Carbonyl sulfide (COS) is a trace gas that exists in minute quantities: around five molecules for every ten billion molecules of air. It is a gas emitted by ocean, soils and fossil fuel burning, and more importantly, occasionally taken up by leaves during the photosynthetic process. Recent advances in instrumentation now allow us to detect this effect. Campbell et al. [2017] demonstrate the clear effect of COS uptake by California’s coastal redwood trees. These iconic, large trees are experiencing significant reduction in moisture with reduction in coastal fog.

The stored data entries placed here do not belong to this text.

Lemma exclude_homo_edges_2_keys (dt dt_ex : dtype) (src dst : tensor)
    (rows : list (Z * Z)) :
  length src = length dst →
  _exclude_homo_edges_2 dt dt_ex (src, dst) rows true
  = Ok (nonzero (map negb (isin (zip_with (pack_key dt) src dst)
                                (zip_with (pack_key dt_ex) rows.*1 rows.*2)))).
Proof.
  intros Hlen. unfold _exclude_homo_edges_2. simpl.
  rewrite (pack_keys_same_length dt src dst) by done. simpl.
  rewrite (pack_keys_same_length dt_ex rows.*1 rows.*2) by (by rewrite !length_fmap).
  done.
Qed.

(** C1 (as amended): on int64 tensors, when the two endpoint sequences
    have equal length and every id, sampled or excluded, fits in 32 bits,
    [_exclude_homo_edges] returns exactly the increasing sequence of the
    positions [i] whose pair [(src[i], dst[i])] is not one of the excluded
    pairs. *)
Theorem exclude_homo_edges_exact (src dst ex_src ex_dst : tensor) :
  length src = length dst →
  length ex_src = length ex_dst →
  Forall id32 src → Forall id32 dst → Forall id32 ex_src → Forall id32 ex_dst →
  exact_removal src dst ex_src ex_dst
    (_exclude_homo_edges int64 int64 (src, dst) (ex_src, ex_dst) true).
Proof.
  intros Hlen Hex Hsrc Hdst Hxs Hxd.
  eexists. split; [by apply exclude_homo_edges_keys|].
  split; [apply nonzero_from_sorted|].
  intros i. rewrite retained_keys_spec. apply and_iff_compat_l.
  split.
  - intros (v&Hv&Hnot).
    apply lookup_zip_with_Some in Hv as (s&d&->&Hs&Hd).
    exists s, d. repeat split; try done.
    intros Hin. apply Hnot. apply elem_of_zip_with_pack_key. by exists s, d.
  - intros (s&d&Hs&Hd&Hnot). exists (pack_key int64 s d). split.
    + apply lookup_zip_with_Some. by exists s, d.
    + intros (s'&d'&Hin&Heq)%elem_of_zip_with_pack_key.
      pose proof (elem_of_zip_l _ _ _ _ Hin) as Hs'.
      pose proof (elem_of_zip_r _ _ _ _ Hin) as Hd'.
      rewrite Forall_forall in Hsrc, Hdst, Hxs, Hxd.
      apply pack_key_inj in Heq as [-> ->];
        eauto using list_elem_of_lookup_2.
Qed.

Lemma exclude_homo_edges_exact_witness :
  exact_removal [13; 14; 15] [10; 11; 12] [14; 15] [11; 12]
    (_exclude_homo_edges int64 int64 ([13; 14; 15], [10; 11; 12])
       ([14; 15], [11; 12]) true).
Proof.
  apply exclude_homo_edges_exact; try reflexivity;
    repeat constructor; unfold id32; lia.
Defined.

(** C1 as stated, for every id: it fails once a destination id needs more
    than 32 bits.  On int64 tensors the sampled edge (0, 2^32) is not the
    excluded pair (1, 0), yet both pack to the key 2^32 and position 0 is
    dropped. *)
Lemma exclude_homo_edges_exact_counterexample :
  ¬ exact_removal [0] [2 ^ 32] [1] [0]
      (_exclude_homo_edges int64 int64 ([0], [2 ^ 32]) ([1], [0]) true).
Proof.
  intros (index&Hr&_&Hspec).
  vm_compute in Hr. injection Hr as <-.
  destruct (Hspec 0) as [_ Hin].
  eapply elem_of_nil, Hin. split; [done|].
  exists 0, (2 ^ 32). repeat split.
  intros Hpair. apply elem_of_cons in Hpair as [Heq|Hpair]; [done|].
  by apply elem_of_nil in Hpair.
Qed.

(** On int32 tensors the shift leaves nothing of the source id and the key
    is the destination alone: against the single excluded pair (99, 11)
    the engine drops position 1, the edge (14, 11), which is no excluded
    pair, although every id is far below 2^31. *)
Lemma exclude_homo_edges_int32_slip :
  _exclude_homo_edges int32 int32 ([13; 14; 15], [10; 11; 12]) ([99], [11]) true
  = Ok [0; 2]
  ∧ ¬ exact_removal [13; 14; 15] [10; 11; 12] [99] [11]
        (_exclude_homo_edges int32 int32 ([13; 14; 15], [10; 11; 12])
           ([99], [11]) true).
Proof.
  split; [by vm_compute|].
  intros (index&Hr&_&Hspec).
  vm_compute in Hr. injection Hr as <-.
  destruct (Hspec 1) as [_ Hin].
  assert (1 ∈ [0; 2]) as Hmem.
  { apply Hin. split; [done|]. exists 14, 11. repeat split.
    intros Hpair. apply elem_of_cons in Hpair as [Heq|Hpair]; [done|].
    by apply elem_of_nil in Hpair. }
  apply elem_of_cons in Hmem as [Heq|Hmem]; [done|].
  apply elem_of_cons in Hmem as [Heq|Hmem]; [done|].
  by apply elem_of_nil in Hmem.
Qed.

(** ** [searchsorted] *)

Lemma StronglySorted_lookup {A : Type} (R : A → A → Prop) (l : list A) (i j : nat) (x y : A) :
  StronglySorted R l → (i < j)%nat → l !! i = Some x → l !! j = Some y → R x y.
Proof.
  intros Hs. revert i j. induction Hs as [|a l Hs IH Hall]; intros i j Hij Hi Hj.
  - done.
  - destruct j as [|j]; [lia|]. destruct i as [|i]; simpl in *.
    + injection Hi as <-. rewrite Forall_forall in Hall.
      apply Hall. by eapply list_elem_of_lookup_2.
    + apply (IH i j); [lia|done|done].
Qed.

Lemma half_lt (n : nat) : (0 < n → n / 2 < n)%nat.
Proof. intros Hn. apply Nat.div_lt; lia. Qed.

(** The loop never runs out of turns: any two budgets of at least
    [end_ - start] turns give the same answer. *)
Lemma lower_bound_loop_fuel (bd : tensor) (val : Z) (fuel fuel' start end_ : nat) :
  (end_ - start ≤ fuel)%nat → (end_ - start ≤ fuel')%nat →
  lower_bound_loop fuel bd val start end_ = lower_bound_loop fuel' bd val start end_.
Proof.
  revert fuel' start end_.
  induction fuel as [|fuel IH]; intros fuel' start end_ Hf Hf'.
  - destruct fuel'; simpl; [done|].
    destruct (start <? end_)%nat eqn:Hlt; [|done]. apply Nat.ltb_lt in Hlt. lia.
  - destruct fuel' as [|fuel']; simpl.
    + destruct (start <? end_)%nat eqn:Hlt; [|done]. apply Nat.ltb_lt in Hlt. lia.
    + destruct (start <? end_)%nat eqn:Hlt; [|done]. apply Nat.ltb_lt in Hlt.
      rewrite Nat.div2_div.
      pose proof (half_lt (end_ - start)) as Hhalf.
      set (h := ((end_ - start) / 2)%nat) in *. clearbody h.
      destruct (negb _); apply IH; lia.
Qed.

Lemma lower_bound_loop_spec (bd : tensor) (val : Z) (fuel start end_ : nat) :
  StronglySorted Z.le bd →
  (end_ - start ≤ fuel)%nat → (start ≤ end_ ≤ length bd)%nat →
  (∀ k x, (k < start)%nat → bd !! k = Some x → x < val) →
  (∀ k x, (end_ ≤ k)%nat → bd !! k = Some x → val ≤ x) →
  let r := lower_bound_loop fuel bd val start end_ in
  (r ≤ length bd)%nat
  ∧ (∀ k x, (k < r)%nat → bd !! k = Some x → x < val)
  ∧ (∀ k x, (r ≤ k)%nat → bd !! k = Some x → val ≤ x).
Proof.
  intros Hs. revert start end_.
  induction fuel as [|fuel IH]; intros start end_ Hf Hr Hlo Hhi; simpl.
  - assert (start = end_) as -> by lia. split; [lia|]. split; done.
  - destruct (start <? end_)%nat eqn:Hlt.
    + apply Nat.ltb_lt in Hlt.
      rewrite Nat.div2_div.
      pose proof (half_lt (end_ - start)) as Hhalf.
      set (mid := (start + (end_ - start) / 2)%nat).
      assert (start ≤ mid < end_)%nat as Hmid.
      { unfold mid. set (h := ((end_ - start) / 2)%nat) in *. clearbody h. lia. }
      clearbody mid.
      destruct (lookup_lt_is_Some_2 bd mid) as [m Hm]; [lia|].
      rewrite (list_lookup_total_correct _ _ _ Hm).
      destruct (val <=? m) eqn:Hcmp; simpl.
      * apply Z.leb_le in Hcmp. apply IH; [lia|lia|done|].
        intros k x Hk Hx. destruct (decide (k = mid)) as [->|Hne].
        -- by simplify_eq.
        -- pose proof (StronglySorted_lookup Z.le bd mid k m x Hs) as Hle.
           etrans; [exact Hcmp|]. apply Hle; [lia|done|done].
      * apply Z.leb_gt in Hcmp. apply IH; [lia|lia| |done].
        intros k x Hk Hx. destruct (decide (k = mid)) as [->|Hne].
        -- by simplify_eq.
        -- pose proof (StronglySorted_lookup Z.le bd k mid x m Hs) as Hle.
           eapply Z.le_lt_trans; [|exact Hcmp]. apply Hle; [lia|done|done].
    + apply Nat.ltb_ge in Hlt. assert (start = end_) as -> by lia.
      split; [lia|]. split; done.
Qed.

Lemma count_lt_split (bd : tensor) (v : Z) (r : nat) :
  (r ≤ length bd)%nat →
  (∀ k x, (k < r)%nat → bd !! k = Some x → x < v) →
  (∀ k x, (r ≤ k)%nat → bd !! k = Some x → v ≤ x) →
  count_lt bd v = Z.of_nat r.
Proof.
  unfold count_lt. intros Hr Hlo Hhi. f_equal.
  revert r Hr Hlo Hhi. induction bd as [|x bd IH]; intros r Hr Hlo Hhi; simpl in *.
  - lia.
  - destruct r as [|r].
    + rewrite filter_cons_False by (pose proof (Hhi 0%nat x (le_n _) eq_refl); lia).
      apply (IH 0%nat); [lia|intros; lia|].
      intros k y _ Hy. apply (Hhi (S k) y); [lia|done].
    + rewrite filter_cons_True by (apply (Hlo 0%nat x); [lia|done]).
      simpl. f_equal. apply IH; [lia| |].
      * intros k y Hk Hy. apply (Hlo (S k) y); [lia|done].
      * intros k y Hk Hy. apply (Hhi (S k) y); [lia|done].
Qed.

This research represents one of the first clear demonstrations that carbonyl sulfide is a reliable way to evaluate plant carbon uptake in an otherwise difficult to access ecosystem that is highly sensitive to climate change leading to changes in fog frequency/intensity.

Citation: Campbell, J. E., et al. [2017]. Plant uptake of atmospheric carbonyl sulfide in coast redwood forests. Journal of Geophysical Research: Biogeosciences, 122.